### [Material to process]
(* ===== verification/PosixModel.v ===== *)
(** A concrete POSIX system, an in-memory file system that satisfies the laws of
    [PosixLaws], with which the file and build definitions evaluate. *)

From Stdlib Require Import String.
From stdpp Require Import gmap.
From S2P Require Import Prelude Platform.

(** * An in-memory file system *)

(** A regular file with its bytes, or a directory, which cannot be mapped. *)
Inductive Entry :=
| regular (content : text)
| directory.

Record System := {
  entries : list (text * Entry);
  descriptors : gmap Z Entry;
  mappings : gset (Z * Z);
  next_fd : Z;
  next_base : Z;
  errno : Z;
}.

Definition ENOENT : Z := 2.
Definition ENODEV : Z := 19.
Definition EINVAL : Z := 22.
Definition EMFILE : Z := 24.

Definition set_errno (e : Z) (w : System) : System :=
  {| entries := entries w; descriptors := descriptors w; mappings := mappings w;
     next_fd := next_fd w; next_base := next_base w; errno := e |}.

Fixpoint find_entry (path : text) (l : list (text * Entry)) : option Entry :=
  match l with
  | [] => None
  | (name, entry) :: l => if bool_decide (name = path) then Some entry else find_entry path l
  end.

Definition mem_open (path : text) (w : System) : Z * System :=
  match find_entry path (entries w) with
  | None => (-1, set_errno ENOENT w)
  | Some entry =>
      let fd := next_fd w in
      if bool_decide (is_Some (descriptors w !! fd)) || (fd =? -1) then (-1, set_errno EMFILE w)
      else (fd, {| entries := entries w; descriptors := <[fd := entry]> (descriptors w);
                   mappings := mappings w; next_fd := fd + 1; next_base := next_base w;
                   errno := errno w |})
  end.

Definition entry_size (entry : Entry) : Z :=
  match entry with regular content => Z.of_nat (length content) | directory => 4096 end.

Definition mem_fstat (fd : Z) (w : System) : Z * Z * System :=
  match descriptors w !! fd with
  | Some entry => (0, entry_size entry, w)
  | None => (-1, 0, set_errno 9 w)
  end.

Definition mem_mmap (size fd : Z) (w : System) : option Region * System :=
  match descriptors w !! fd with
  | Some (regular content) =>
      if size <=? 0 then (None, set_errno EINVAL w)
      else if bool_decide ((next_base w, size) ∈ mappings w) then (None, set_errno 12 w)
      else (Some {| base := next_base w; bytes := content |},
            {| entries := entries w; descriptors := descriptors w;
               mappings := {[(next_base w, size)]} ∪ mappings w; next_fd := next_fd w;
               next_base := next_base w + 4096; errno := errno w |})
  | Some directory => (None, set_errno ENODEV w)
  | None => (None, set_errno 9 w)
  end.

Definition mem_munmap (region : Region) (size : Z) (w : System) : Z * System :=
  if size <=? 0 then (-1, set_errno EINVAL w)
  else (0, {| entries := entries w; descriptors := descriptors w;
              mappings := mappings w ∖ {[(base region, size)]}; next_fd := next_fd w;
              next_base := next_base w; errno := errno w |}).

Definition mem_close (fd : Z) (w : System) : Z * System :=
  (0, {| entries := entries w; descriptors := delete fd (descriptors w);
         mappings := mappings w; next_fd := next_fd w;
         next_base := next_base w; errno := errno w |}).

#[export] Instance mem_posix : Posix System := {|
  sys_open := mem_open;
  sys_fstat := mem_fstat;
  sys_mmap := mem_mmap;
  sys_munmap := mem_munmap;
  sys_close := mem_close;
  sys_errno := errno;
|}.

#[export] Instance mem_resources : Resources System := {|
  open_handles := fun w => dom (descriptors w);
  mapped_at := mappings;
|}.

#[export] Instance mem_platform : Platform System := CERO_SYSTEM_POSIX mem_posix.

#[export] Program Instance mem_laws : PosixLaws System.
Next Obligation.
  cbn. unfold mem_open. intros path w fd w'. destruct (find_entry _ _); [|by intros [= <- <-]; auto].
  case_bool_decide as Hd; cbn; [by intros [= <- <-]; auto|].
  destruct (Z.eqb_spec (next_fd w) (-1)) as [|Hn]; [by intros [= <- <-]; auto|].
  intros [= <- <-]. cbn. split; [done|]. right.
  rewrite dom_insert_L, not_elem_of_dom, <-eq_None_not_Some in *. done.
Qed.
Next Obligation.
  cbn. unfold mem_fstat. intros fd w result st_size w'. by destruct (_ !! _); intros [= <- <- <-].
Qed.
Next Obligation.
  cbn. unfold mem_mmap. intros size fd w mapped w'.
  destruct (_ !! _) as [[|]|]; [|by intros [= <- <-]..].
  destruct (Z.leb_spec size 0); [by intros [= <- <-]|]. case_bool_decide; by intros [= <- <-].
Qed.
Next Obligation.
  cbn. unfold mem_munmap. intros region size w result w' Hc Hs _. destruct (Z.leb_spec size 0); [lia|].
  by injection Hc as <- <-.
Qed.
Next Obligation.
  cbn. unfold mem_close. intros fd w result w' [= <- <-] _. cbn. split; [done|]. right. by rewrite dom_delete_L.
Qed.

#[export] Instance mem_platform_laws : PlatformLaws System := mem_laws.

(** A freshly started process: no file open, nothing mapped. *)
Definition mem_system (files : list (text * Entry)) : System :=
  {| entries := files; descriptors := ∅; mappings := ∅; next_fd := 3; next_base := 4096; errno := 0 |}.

* * *

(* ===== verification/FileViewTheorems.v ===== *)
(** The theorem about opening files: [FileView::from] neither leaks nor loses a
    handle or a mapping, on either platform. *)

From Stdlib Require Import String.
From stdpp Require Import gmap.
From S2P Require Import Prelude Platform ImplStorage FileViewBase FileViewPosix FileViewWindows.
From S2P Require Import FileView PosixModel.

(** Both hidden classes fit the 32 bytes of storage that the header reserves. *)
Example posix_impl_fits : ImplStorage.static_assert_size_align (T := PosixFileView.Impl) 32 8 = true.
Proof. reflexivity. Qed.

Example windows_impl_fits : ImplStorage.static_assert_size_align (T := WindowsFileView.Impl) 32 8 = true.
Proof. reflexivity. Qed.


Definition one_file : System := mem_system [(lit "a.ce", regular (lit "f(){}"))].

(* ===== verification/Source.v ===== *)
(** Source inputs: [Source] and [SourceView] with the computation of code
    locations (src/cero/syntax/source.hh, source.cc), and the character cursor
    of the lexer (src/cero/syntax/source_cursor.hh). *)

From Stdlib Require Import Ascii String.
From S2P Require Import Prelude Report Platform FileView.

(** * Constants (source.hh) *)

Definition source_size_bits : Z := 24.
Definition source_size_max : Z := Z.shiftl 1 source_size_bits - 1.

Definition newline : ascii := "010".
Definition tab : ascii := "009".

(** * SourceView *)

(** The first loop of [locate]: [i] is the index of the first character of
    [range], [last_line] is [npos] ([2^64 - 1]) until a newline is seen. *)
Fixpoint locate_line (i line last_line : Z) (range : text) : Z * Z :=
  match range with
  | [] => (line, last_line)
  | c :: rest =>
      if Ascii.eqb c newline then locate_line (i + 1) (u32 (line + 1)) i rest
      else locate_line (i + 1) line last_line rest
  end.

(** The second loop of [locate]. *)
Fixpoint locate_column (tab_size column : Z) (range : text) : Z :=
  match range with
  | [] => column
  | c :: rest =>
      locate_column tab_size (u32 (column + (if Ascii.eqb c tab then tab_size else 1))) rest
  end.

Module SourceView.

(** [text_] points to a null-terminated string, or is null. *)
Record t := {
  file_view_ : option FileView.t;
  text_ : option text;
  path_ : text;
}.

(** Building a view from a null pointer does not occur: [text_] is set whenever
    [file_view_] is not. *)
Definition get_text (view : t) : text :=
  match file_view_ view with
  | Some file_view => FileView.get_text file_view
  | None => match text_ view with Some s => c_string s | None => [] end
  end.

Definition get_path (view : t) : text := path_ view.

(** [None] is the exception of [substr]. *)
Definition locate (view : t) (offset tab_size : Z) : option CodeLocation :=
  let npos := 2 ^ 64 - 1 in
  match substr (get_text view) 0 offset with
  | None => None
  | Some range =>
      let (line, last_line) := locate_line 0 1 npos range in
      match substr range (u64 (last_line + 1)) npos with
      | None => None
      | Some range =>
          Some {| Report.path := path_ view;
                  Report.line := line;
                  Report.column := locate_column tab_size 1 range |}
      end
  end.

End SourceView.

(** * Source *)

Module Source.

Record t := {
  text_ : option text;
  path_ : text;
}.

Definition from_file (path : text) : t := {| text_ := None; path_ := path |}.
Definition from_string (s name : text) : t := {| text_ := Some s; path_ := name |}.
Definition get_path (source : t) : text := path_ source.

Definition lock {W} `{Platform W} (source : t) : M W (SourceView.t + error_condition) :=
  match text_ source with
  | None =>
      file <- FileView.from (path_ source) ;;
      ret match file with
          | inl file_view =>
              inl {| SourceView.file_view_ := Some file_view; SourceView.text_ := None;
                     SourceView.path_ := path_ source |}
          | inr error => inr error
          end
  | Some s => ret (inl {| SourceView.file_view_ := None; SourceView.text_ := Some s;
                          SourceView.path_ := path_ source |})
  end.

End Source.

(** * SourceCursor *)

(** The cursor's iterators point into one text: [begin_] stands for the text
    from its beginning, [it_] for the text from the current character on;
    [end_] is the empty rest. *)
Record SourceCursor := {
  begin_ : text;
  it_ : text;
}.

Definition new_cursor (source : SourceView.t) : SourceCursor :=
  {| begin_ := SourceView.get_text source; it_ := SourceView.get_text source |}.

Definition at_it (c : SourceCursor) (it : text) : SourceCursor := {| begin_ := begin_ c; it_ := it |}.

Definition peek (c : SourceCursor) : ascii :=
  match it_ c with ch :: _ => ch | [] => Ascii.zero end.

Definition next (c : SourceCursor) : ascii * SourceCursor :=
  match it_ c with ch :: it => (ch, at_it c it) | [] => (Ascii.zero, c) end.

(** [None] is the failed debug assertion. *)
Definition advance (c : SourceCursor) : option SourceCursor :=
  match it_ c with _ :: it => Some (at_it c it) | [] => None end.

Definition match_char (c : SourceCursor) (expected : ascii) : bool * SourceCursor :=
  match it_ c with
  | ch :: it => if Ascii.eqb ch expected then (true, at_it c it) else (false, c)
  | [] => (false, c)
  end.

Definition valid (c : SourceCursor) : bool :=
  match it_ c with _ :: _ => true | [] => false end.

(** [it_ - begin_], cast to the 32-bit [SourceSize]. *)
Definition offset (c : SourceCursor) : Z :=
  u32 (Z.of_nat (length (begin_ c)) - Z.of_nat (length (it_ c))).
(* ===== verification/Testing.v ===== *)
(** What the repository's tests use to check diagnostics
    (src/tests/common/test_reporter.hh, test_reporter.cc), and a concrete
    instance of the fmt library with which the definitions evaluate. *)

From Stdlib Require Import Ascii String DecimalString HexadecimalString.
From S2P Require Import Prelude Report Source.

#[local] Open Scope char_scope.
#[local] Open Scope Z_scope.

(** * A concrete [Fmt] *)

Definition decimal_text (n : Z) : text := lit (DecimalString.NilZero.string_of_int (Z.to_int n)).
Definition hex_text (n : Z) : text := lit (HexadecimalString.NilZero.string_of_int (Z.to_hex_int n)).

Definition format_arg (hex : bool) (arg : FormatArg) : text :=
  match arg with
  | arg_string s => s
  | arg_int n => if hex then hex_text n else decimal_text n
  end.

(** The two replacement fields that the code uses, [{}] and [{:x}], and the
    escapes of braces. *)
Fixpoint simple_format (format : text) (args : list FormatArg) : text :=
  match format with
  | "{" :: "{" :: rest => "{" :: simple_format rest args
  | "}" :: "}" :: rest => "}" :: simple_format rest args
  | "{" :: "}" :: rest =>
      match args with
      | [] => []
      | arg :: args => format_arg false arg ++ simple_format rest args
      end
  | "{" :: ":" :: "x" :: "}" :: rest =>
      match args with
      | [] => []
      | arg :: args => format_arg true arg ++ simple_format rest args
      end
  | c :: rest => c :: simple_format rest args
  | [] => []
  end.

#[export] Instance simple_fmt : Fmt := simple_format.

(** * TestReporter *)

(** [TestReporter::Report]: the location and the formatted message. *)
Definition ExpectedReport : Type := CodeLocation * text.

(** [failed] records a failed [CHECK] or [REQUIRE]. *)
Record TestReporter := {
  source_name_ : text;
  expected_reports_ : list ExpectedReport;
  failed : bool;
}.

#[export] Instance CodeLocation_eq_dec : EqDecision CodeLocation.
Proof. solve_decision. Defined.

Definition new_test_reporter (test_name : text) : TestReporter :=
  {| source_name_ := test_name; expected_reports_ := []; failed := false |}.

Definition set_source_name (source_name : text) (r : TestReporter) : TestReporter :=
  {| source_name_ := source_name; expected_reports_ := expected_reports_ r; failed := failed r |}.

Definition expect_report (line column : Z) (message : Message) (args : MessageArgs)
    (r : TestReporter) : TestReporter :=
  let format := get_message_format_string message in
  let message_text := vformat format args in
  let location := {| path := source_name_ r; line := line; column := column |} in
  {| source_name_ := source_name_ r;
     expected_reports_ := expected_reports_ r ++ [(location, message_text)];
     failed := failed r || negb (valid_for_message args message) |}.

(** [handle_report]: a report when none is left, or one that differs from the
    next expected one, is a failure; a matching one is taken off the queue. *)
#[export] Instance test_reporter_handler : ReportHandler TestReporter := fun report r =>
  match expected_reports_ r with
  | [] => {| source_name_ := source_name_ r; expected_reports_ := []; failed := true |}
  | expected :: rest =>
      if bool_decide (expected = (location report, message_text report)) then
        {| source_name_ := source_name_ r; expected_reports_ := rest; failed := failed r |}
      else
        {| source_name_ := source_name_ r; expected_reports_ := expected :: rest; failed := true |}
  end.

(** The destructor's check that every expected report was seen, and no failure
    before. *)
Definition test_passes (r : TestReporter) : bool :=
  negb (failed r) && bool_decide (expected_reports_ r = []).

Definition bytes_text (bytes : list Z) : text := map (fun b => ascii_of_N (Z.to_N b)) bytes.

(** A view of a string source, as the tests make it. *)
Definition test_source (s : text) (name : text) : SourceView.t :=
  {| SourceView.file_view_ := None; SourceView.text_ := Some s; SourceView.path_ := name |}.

### [Task to complete]
All that is wanted is an exact copy of the lines above from the one with "Definition get_text (view" through the one with "Definition locate (view", with both ends included.

### [Reply]
Definition get_text (view : t) : text :=
  match file_view_ view with
  | Some file_view => FileView.get_text file_view
  | None => match text_ view with Some s => c_string s | None => [] end
  end.

Definition get_path (view : t) : text := path_ view.

(** [None] is the exception of [substr]. *)
Definition locate (view : t) (offset tab_size : Z) : option CodeLocation :=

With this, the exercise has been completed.